PROMPT — Count the lines below in which "nothing" appears, then give that number by itself.

ENTRIES SHOWN —
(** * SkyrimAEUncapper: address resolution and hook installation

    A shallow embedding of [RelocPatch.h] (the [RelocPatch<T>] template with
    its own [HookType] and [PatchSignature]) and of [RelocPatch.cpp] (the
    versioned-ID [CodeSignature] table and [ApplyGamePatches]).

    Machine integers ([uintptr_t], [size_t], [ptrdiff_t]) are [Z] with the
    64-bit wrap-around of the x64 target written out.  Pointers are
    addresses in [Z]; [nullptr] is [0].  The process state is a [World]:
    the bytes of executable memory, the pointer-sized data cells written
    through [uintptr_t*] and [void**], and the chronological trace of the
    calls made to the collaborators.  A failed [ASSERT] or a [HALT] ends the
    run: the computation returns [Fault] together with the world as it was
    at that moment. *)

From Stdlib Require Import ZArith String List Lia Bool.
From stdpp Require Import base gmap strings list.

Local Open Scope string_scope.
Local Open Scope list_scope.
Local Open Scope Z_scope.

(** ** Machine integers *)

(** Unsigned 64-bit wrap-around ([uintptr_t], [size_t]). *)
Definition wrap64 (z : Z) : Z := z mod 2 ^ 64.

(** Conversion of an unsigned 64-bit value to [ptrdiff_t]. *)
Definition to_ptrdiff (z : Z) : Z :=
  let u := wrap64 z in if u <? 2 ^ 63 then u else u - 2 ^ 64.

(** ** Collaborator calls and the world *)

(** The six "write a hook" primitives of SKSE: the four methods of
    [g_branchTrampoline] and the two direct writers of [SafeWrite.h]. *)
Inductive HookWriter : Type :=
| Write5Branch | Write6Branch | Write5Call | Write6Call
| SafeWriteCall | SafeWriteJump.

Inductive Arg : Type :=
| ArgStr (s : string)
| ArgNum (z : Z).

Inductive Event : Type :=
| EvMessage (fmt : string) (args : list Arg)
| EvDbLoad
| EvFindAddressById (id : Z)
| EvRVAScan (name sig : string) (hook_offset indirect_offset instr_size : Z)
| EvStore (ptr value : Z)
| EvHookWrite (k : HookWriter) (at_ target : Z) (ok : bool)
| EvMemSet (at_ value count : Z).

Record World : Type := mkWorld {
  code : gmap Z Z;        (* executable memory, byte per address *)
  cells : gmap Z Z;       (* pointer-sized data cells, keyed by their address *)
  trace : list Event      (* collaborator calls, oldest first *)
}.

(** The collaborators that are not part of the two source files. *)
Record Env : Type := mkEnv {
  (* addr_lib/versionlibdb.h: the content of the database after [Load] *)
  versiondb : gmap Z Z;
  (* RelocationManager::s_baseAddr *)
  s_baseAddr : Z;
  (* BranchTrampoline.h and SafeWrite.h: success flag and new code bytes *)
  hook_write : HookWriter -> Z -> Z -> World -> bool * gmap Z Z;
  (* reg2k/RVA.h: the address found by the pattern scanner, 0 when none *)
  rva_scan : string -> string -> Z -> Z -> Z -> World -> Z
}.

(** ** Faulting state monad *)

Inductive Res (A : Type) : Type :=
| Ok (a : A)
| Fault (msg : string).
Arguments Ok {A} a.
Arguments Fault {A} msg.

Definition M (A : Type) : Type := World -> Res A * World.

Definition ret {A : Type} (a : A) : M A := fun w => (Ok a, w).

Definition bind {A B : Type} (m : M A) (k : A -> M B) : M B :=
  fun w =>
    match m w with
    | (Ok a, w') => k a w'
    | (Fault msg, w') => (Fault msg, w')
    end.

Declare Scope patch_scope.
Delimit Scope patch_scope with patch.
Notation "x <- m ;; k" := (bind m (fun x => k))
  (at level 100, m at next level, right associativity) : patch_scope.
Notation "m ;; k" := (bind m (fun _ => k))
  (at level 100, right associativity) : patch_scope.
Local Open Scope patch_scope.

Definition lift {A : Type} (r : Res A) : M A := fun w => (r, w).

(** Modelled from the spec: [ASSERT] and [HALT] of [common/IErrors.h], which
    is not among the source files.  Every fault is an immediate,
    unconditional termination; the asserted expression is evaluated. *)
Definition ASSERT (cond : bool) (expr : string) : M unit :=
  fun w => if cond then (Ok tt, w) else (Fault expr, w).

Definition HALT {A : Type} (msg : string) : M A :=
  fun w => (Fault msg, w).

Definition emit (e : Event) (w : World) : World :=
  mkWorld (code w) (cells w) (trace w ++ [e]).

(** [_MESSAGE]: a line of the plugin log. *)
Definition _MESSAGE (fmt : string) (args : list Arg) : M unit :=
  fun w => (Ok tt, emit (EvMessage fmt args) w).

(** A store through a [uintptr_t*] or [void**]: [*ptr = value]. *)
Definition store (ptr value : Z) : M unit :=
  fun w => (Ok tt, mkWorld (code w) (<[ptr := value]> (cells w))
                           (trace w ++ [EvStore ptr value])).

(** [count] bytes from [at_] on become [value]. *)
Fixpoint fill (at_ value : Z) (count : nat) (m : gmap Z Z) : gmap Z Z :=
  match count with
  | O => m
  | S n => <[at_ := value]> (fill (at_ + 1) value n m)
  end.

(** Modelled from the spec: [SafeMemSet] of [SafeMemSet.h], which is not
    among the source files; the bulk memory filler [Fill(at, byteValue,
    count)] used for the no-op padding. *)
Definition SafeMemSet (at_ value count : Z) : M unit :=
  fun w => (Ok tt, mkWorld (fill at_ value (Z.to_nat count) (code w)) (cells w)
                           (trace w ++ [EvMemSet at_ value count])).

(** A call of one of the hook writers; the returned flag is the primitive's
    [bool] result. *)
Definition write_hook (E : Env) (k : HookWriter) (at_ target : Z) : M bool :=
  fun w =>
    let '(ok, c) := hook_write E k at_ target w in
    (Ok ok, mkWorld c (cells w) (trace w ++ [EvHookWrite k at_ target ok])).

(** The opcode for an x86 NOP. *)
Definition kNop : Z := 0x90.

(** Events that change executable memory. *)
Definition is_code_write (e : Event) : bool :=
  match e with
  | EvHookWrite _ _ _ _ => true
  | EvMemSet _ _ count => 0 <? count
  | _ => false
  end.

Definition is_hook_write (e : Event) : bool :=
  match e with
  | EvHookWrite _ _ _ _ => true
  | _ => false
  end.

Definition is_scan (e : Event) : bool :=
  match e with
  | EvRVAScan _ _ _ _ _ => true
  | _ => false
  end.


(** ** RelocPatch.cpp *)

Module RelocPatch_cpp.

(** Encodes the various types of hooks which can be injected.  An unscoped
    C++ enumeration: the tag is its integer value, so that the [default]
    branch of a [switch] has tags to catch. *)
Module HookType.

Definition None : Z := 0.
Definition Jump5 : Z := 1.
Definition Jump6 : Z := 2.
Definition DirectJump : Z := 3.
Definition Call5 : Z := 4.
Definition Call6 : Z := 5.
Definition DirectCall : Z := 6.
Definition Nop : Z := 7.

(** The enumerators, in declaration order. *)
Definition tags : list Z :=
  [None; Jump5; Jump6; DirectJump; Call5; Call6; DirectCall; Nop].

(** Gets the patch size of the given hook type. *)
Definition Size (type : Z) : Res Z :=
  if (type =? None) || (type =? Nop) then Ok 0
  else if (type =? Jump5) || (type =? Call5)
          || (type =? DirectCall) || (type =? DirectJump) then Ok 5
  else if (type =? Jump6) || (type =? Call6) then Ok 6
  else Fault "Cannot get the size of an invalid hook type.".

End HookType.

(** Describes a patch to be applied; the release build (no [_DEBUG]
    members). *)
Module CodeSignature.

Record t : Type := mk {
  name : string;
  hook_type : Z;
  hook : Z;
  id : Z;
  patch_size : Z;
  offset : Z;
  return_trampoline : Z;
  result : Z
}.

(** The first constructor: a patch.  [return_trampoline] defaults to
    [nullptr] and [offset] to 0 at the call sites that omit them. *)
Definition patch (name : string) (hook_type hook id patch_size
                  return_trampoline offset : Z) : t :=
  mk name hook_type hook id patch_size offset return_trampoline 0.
---
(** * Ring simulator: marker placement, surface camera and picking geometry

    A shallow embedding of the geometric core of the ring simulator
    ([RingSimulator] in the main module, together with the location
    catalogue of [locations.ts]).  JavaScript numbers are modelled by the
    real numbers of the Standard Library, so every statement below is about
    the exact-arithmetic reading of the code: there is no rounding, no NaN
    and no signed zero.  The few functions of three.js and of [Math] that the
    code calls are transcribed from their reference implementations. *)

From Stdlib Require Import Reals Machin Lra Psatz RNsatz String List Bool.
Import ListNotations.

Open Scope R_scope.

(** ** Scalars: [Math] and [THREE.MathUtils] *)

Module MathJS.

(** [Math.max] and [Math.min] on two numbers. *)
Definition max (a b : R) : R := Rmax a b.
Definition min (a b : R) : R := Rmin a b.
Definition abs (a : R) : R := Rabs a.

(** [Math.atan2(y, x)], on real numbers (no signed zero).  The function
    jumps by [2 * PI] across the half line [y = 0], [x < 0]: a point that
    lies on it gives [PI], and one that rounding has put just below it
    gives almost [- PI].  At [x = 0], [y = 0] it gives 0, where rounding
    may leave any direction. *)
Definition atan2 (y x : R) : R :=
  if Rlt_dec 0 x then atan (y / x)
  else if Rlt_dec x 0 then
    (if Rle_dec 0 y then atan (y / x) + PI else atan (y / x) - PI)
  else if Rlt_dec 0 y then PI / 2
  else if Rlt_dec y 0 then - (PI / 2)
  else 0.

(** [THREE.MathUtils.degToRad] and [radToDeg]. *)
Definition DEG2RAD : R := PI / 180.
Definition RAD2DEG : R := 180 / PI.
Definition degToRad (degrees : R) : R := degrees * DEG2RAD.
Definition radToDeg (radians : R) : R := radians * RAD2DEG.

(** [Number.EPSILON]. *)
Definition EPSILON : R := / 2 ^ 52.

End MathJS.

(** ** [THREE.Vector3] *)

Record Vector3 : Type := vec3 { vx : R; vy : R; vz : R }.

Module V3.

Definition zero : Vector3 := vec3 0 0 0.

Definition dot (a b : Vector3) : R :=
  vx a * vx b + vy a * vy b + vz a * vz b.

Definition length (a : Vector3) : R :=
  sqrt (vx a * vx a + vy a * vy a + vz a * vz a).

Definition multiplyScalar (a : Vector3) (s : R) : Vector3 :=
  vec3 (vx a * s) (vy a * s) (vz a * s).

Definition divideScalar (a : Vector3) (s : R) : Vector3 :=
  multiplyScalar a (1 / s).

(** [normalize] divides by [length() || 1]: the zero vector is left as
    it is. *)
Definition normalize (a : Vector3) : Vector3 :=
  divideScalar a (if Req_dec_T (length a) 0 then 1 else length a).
...
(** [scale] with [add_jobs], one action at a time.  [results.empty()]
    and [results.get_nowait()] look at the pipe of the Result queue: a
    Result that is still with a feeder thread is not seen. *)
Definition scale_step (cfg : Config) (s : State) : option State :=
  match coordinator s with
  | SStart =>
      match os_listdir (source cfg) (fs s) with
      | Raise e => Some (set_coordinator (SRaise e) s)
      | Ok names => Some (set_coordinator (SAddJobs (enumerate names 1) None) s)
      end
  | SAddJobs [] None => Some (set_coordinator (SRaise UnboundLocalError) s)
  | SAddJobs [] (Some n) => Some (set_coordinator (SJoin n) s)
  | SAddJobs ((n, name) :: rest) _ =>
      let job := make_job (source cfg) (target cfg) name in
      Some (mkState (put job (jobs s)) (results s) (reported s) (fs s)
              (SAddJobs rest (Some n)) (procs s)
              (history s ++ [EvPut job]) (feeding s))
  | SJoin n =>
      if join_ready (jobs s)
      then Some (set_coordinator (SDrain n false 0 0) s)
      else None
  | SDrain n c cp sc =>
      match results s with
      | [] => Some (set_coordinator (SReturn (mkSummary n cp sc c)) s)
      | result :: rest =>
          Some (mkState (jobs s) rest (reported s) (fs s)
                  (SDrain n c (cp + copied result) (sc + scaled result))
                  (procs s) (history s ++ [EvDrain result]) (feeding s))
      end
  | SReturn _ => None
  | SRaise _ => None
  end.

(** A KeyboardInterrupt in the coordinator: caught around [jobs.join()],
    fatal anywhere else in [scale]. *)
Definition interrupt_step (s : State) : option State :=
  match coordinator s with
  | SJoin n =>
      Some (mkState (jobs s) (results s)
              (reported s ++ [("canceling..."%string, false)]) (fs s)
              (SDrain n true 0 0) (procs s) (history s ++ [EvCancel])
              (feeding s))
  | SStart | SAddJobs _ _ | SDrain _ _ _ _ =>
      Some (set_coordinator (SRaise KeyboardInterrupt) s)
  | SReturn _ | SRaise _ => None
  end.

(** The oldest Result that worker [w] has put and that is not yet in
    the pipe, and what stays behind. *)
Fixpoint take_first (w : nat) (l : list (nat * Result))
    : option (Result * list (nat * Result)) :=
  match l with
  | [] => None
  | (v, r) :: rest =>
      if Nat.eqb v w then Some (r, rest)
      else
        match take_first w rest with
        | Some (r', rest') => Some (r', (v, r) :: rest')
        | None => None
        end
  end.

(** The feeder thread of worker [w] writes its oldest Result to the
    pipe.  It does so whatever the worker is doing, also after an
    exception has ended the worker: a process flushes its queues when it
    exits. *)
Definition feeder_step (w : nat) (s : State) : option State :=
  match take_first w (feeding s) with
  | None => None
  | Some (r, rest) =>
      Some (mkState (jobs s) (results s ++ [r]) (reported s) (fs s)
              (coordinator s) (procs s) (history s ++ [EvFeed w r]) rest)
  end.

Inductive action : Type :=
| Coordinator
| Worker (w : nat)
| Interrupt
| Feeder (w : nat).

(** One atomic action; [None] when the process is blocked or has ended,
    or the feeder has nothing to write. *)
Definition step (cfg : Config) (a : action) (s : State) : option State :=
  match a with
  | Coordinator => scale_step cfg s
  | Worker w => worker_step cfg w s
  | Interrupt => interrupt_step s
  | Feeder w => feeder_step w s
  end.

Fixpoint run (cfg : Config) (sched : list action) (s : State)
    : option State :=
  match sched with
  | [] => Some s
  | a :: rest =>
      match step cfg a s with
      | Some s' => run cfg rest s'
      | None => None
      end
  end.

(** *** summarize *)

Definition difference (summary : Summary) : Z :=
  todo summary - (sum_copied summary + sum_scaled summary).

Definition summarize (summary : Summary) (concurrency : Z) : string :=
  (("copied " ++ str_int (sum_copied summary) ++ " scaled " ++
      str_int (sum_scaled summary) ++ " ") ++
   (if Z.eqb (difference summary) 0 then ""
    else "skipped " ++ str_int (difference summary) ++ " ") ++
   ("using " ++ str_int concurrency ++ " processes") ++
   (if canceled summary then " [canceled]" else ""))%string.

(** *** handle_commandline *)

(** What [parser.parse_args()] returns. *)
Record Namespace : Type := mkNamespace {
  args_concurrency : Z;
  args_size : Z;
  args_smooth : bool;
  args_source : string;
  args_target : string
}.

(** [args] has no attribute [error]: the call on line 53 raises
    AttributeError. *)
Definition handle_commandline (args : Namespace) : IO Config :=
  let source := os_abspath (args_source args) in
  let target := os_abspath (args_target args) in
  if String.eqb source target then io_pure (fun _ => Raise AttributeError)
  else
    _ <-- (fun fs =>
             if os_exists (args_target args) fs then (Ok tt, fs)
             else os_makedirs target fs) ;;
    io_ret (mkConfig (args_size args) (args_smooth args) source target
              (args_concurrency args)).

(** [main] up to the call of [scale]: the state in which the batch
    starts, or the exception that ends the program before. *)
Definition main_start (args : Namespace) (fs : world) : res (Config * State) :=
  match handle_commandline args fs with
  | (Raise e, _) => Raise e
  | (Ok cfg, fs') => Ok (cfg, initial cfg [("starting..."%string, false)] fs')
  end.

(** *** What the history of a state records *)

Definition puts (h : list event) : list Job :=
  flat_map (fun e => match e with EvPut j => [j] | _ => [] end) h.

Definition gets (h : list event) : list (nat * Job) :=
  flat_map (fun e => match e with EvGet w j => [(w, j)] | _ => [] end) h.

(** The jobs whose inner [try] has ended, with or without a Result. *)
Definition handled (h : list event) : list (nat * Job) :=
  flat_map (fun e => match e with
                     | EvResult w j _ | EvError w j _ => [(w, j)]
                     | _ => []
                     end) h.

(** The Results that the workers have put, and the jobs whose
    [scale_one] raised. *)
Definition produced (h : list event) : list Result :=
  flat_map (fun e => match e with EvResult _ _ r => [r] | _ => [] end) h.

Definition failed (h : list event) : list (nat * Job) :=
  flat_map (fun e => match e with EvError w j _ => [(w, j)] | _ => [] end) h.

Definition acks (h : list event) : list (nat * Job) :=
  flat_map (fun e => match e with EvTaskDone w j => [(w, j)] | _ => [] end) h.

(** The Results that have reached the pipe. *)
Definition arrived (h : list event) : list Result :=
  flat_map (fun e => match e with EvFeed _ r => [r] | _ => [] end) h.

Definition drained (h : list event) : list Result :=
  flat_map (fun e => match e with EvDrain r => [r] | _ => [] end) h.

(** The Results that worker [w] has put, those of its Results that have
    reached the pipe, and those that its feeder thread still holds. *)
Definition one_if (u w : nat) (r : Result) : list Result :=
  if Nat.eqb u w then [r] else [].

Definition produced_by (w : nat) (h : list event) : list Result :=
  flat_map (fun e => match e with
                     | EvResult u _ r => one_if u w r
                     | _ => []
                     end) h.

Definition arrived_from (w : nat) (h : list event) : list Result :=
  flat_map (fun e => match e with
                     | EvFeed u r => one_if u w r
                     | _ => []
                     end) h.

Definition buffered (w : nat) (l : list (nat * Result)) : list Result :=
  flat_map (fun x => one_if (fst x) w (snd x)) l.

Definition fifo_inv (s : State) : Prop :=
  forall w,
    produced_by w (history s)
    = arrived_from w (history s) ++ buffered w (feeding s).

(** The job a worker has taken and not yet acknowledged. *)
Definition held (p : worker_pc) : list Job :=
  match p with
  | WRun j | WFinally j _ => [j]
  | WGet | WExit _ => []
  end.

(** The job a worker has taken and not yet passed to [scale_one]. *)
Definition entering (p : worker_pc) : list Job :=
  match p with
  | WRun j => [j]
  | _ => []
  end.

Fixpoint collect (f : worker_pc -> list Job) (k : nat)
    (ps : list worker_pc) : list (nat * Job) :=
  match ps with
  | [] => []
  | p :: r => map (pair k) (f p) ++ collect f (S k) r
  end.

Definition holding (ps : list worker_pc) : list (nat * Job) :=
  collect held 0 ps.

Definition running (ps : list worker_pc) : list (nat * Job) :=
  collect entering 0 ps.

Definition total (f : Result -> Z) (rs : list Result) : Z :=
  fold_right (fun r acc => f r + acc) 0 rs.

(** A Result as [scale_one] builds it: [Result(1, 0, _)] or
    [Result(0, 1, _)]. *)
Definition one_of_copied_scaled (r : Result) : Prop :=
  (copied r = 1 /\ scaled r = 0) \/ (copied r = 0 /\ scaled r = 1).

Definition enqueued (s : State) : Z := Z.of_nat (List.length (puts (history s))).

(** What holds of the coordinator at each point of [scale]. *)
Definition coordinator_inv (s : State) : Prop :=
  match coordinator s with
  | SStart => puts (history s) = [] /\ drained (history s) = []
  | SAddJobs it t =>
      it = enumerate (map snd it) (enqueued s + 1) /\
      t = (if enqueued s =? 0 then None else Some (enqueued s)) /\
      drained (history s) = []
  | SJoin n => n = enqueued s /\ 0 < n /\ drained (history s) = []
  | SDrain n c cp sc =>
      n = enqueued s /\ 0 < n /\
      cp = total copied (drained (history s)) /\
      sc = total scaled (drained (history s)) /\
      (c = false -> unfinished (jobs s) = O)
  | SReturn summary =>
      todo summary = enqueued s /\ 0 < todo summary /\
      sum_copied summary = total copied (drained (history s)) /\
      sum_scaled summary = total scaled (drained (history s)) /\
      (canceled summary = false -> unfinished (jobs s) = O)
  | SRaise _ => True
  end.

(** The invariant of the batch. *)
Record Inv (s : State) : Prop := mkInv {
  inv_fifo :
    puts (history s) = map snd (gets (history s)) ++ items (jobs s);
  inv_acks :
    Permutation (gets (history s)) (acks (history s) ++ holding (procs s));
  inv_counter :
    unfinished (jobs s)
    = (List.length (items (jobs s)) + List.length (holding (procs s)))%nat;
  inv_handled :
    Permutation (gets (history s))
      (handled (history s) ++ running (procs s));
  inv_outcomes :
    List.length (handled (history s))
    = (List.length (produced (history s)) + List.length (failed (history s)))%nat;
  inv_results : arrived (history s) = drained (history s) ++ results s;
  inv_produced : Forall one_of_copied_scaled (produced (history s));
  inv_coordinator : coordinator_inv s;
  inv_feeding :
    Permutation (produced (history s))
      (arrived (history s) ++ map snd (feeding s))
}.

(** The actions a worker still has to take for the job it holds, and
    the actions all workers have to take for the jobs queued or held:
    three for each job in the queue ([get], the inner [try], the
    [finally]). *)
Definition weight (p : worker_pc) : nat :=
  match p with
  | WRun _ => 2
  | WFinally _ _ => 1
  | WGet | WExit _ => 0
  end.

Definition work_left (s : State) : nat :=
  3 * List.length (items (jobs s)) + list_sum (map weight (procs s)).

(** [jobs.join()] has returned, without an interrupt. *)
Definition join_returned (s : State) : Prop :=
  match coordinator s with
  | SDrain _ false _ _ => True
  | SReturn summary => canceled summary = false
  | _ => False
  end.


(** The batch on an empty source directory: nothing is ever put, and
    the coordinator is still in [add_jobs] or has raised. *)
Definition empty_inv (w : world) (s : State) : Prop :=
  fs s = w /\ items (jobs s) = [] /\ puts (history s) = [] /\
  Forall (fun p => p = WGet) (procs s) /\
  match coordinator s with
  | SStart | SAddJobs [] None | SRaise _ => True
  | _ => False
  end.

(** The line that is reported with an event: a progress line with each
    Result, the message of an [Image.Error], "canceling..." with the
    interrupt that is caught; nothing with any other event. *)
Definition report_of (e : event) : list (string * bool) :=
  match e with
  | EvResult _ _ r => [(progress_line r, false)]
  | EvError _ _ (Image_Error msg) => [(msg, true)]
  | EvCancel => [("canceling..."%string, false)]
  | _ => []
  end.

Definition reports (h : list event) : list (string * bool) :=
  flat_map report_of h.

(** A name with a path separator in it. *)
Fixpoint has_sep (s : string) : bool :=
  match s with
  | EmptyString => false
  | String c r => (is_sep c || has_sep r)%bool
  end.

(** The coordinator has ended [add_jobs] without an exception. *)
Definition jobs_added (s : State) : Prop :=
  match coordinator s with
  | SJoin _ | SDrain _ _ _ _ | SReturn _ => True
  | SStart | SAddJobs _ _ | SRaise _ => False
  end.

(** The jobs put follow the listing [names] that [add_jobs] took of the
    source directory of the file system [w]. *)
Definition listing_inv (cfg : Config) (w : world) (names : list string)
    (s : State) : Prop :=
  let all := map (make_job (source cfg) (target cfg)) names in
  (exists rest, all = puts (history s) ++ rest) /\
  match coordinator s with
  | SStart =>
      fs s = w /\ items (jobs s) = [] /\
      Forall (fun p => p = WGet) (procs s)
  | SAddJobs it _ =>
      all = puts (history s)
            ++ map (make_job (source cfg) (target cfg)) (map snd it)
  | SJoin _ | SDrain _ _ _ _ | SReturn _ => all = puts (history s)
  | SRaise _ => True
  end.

SOLVED PROBLEM — 3